This task calls for copying every line in the data below that contains the word "isValidFlag".

+++ MATERIAL TO PROCESS +++

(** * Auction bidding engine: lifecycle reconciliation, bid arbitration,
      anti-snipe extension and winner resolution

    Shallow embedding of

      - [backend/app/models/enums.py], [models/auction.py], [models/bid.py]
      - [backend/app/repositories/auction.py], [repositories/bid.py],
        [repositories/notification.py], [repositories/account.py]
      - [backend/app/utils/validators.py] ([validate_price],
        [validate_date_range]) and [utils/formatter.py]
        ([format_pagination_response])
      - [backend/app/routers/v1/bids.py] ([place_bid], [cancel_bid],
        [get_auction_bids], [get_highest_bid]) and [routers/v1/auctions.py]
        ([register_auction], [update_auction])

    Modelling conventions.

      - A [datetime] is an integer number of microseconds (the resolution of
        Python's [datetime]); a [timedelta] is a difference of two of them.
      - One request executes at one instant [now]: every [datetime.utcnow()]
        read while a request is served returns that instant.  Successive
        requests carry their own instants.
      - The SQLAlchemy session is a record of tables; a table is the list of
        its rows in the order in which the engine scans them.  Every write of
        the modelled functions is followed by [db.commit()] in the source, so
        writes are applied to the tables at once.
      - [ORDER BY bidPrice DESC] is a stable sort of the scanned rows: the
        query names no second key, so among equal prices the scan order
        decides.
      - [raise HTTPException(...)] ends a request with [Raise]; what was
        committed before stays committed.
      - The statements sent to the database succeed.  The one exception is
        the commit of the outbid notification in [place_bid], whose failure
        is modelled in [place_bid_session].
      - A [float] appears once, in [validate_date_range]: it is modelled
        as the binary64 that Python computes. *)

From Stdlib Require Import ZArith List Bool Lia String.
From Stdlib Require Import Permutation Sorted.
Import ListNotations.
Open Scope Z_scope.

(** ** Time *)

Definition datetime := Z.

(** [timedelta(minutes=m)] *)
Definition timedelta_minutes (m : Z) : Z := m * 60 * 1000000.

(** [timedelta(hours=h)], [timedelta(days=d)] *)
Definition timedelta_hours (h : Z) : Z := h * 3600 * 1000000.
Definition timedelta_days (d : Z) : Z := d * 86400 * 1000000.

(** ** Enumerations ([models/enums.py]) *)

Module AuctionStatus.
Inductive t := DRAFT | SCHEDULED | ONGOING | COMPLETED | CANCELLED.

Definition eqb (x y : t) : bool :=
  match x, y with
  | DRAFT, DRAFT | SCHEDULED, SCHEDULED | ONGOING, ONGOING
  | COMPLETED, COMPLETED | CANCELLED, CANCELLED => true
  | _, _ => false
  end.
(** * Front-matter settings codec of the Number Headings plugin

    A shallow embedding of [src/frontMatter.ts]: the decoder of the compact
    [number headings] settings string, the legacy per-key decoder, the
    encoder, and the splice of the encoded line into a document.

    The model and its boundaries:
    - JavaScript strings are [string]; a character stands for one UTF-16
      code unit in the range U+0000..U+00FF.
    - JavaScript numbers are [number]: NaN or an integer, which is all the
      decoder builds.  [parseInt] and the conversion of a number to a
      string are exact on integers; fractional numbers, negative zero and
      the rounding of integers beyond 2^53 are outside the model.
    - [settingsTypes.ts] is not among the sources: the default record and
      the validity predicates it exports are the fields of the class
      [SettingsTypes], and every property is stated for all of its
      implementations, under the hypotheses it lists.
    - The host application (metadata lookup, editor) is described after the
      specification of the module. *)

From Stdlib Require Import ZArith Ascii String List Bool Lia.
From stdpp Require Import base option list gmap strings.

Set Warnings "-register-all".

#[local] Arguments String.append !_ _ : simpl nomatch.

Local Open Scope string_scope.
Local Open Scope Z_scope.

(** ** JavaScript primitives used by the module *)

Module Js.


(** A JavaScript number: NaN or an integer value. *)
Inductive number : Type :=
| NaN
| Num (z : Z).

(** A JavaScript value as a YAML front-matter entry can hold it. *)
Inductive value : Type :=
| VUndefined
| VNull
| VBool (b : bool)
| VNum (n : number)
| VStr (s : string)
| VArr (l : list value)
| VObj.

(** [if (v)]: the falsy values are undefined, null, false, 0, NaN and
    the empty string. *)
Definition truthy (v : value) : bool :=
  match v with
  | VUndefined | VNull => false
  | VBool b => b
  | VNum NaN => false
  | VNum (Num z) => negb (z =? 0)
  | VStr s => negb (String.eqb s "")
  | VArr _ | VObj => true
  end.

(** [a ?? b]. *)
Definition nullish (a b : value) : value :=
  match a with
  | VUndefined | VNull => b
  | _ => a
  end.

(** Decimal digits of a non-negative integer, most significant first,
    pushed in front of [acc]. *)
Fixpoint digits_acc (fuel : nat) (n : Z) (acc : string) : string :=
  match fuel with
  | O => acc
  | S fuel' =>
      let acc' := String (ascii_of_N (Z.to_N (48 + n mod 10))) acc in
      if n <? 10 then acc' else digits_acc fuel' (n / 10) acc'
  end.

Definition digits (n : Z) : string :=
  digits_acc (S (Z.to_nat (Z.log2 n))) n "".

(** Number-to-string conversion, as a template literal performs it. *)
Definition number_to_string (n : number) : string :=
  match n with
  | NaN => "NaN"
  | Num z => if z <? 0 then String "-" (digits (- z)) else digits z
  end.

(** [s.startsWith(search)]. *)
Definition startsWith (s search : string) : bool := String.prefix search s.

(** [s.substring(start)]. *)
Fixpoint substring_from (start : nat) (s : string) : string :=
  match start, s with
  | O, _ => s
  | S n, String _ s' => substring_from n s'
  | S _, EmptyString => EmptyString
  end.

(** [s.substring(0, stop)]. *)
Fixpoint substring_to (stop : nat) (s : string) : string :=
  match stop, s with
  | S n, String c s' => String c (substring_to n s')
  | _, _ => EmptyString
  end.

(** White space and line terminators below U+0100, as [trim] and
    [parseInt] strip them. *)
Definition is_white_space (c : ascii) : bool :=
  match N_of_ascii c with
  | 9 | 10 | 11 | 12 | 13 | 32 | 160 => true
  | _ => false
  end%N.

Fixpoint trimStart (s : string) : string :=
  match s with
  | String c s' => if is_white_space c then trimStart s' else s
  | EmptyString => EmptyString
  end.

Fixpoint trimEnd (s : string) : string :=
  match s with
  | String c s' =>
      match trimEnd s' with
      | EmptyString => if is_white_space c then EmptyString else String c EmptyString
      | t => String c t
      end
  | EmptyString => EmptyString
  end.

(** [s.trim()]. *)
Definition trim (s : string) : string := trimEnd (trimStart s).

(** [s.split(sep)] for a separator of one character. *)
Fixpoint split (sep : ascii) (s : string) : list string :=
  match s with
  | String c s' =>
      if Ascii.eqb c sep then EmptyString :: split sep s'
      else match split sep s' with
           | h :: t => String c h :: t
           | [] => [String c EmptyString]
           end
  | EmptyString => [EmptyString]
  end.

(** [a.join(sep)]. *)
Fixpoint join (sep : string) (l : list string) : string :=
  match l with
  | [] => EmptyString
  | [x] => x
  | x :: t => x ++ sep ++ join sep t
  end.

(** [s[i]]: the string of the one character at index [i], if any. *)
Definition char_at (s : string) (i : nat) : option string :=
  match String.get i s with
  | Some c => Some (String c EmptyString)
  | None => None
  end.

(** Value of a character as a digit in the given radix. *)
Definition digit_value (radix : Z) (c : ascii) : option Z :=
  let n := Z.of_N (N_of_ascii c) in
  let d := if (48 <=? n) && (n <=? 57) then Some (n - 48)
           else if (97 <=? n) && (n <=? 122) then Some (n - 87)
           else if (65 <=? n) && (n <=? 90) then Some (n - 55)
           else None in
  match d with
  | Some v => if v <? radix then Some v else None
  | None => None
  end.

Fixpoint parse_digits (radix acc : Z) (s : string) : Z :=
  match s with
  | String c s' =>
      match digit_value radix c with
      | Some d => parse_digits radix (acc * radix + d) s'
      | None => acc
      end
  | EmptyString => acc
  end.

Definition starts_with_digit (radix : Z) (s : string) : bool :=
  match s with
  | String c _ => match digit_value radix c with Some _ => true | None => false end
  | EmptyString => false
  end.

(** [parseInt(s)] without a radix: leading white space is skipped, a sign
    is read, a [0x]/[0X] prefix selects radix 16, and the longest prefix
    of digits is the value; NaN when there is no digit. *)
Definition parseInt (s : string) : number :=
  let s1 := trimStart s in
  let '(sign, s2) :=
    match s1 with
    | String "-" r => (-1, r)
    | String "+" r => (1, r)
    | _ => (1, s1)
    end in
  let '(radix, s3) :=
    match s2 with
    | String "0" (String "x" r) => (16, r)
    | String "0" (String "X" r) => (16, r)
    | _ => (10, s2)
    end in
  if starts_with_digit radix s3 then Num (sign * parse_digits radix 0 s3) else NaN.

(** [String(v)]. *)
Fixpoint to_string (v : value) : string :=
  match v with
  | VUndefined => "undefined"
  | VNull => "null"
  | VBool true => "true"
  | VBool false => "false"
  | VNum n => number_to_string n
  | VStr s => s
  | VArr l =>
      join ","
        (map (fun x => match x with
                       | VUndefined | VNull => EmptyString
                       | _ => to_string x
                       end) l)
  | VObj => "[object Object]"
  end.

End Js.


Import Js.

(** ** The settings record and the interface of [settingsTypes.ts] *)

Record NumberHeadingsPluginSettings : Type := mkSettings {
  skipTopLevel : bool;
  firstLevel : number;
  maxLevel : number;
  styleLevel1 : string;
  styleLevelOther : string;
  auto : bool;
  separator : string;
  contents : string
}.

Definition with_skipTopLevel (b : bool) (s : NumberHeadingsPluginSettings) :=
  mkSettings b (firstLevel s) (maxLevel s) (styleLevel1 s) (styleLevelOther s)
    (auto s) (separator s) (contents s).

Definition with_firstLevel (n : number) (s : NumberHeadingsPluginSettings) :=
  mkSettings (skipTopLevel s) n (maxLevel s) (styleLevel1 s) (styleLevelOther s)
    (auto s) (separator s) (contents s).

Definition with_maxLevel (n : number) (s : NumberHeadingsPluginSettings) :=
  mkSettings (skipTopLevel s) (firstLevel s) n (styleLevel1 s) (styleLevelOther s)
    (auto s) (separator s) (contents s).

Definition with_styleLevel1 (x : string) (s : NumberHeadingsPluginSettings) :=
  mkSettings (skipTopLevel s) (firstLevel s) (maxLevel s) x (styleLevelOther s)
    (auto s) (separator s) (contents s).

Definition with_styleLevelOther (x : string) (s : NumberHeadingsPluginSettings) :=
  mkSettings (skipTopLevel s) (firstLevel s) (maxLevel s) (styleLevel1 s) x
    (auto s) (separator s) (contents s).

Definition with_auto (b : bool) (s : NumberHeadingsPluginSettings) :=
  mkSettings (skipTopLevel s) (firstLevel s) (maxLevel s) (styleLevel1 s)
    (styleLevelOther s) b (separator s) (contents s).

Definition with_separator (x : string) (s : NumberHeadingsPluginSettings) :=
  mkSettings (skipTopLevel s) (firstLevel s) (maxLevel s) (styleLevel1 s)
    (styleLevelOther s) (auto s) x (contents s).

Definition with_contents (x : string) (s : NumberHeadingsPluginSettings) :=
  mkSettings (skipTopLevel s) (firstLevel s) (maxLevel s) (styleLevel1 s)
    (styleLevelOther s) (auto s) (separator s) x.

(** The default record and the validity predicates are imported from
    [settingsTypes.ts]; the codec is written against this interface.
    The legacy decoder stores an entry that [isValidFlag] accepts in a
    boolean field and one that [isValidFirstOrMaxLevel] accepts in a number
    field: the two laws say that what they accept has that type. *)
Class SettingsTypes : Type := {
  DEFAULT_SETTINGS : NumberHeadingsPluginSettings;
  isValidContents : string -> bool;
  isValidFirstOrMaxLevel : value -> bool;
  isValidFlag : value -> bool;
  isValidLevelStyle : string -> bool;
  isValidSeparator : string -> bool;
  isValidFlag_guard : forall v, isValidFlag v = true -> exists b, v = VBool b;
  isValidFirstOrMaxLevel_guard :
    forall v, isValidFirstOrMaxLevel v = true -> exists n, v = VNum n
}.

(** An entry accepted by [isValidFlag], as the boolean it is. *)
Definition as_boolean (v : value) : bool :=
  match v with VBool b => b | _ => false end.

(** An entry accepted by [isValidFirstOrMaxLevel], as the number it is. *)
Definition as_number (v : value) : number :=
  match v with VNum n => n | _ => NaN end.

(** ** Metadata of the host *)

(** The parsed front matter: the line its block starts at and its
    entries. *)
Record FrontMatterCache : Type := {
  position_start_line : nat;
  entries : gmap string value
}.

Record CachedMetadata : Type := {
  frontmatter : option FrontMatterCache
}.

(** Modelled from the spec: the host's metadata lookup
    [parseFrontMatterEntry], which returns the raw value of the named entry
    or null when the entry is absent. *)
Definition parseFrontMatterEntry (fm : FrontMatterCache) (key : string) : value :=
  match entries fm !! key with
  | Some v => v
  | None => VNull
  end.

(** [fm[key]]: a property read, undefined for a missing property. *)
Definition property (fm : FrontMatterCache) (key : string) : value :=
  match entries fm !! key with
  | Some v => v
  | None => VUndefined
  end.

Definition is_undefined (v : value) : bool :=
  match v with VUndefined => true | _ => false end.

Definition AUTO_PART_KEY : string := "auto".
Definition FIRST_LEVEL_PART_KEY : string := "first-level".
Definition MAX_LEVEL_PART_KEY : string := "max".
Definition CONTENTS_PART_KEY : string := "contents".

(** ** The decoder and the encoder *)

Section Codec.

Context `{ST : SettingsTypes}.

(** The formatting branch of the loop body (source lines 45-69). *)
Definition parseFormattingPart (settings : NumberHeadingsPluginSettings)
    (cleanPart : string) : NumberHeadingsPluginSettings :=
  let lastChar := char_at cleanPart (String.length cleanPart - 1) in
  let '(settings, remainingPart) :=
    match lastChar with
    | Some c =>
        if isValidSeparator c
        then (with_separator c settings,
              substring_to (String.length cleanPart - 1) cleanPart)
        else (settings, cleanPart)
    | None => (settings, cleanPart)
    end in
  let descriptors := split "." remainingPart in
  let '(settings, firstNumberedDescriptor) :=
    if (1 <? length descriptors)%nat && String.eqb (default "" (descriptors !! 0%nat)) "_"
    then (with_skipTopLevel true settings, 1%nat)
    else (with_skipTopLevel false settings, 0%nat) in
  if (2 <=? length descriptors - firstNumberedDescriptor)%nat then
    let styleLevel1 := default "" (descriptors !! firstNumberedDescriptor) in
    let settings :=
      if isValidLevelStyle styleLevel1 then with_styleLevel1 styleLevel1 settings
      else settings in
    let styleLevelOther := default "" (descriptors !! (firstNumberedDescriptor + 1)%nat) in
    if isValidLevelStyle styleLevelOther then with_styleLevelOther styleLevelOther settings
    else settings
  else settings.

+++

RESULT OF THIS EXERCISE:
    The legacy decoder stores an entry that [isValidFlag] accepts in a
  isValidFlag : value -> bool;
  isValidFlag_guard : forall v, isValidFlag v = true -> exists b, v = VBool b;
(** An entry accepted by [isValidFlag], as the boolean it is. *)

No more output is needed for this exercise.